Data

(* ===== verification/PgTenant.v ===== *)
(** * Tenants in the PostgreSQL data API

    What the executor plans for a table with a tenant column: which rows a
    statement can reach, which rows it writes, and in what context it runs. *)
From S2P Require Import Prelude JsValue Json Regex PgTable PgSql PgPlan PgBulk PgSaved PgSemantics PgRender PgAccess PgWhere PgExecutor.
Local Open Scope Z_scope.

(** ** The decision *)

Lemma resolved_decision roles command a session row t joins role d :
  resolveEffectiveRole roles command a session row t joins = Ok (role, d) ->
  d = evaluatePlanningAccess role command (tb_schema t) (tb_name t) a session row /\ ad_allowed d = true.
Proof.
  unfold resolveEffectiveRole. rewrite resolve_role_find. destruct (List.find _ roles) as [role'|] eqn:Hf; [|done]. intros [= <- <-].
  apply find_member in Hf as [_ Hp]. by apply andb_true_iff in Hp as [Ha _].
Qed.

Definition caller_session (cx : data_context) : jsval := JObj [("tenantId", JStr (dc_tenant cx)); ("workspaceId", JStr (dc_workspace cx))].

Lemma tenant_policy_applies role command : policyAppliesToActor tenant_policy role command = true.
Proof. done. Qed.

(** On a table with a tenant column row-level security is on, with one policy. *)
Lemma executor_access_tenant role sh : has_column sh TENANT_COLUMN = true ->
  exists gs os, executor_access role sh = mk_access gs os (Some true) [tenant_policy].
Proof. intros Ht. unfold executor_access. rewrite Ht. by do 2 eexists. Qed.

(** When no row is at hand the tenant's policy is what is left to check. *)
Lemma executor_policies role role' command schema name sh cx : has_column sh TENANT_COLUMN = true ->
  let d := evaluatePlanningAccess role command schema name (executor_access role' sh) (caller_session cx) None in
  ad_allowed d = true -> ad_policies d = [tenant_policy].
Proof.
  intros Ht. destruct (executor_access_tenant role' sh Ht) as (gs & os & ->). unfold evaluatePlanningAccess.
  destruct (_ || _); [done|]. rewrite bool_decide_false by done. cbn [ac_policies List.filter]. rewrite tenant_policy_applies.
  cbn [existsb allows_all po_matcher tenant_policy]. by destruct (forallb _ _).
Qed.

(** [sessionValue && rowValue && sessionValue === rowValue] *)
Lemma same_text s v : truthy (JStr s) && truthy v && same_value (JStr s) v = true -> v = JStr s.
Proof. destruct v as [| | | |s'| |]; rewrite ?andb_false_r; try done. cbn. rewrite !andb_true_iff. intros [_ H]. by apply String.eqb_eq in H as ->. Qed.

Task goal
All that is wanted is an exact copy of the lines above from the one with "exists gs os, executor_access" through the one with "Lemma executor_policies role", with both ends included.

Answer
  exists gs os, executor_access role sh = mk_access gs os (Some true) [tenant_policy].
Proof. intros Ht. unfold executor_access. rewrite Ht. by do 2 eexists. Qed.

(** When no row is at hand the tenant's policy is what is left to check. *)
Lemma executor_policies role role' command schema name sh cx : has_column sh TENANT_COLUMN = true ->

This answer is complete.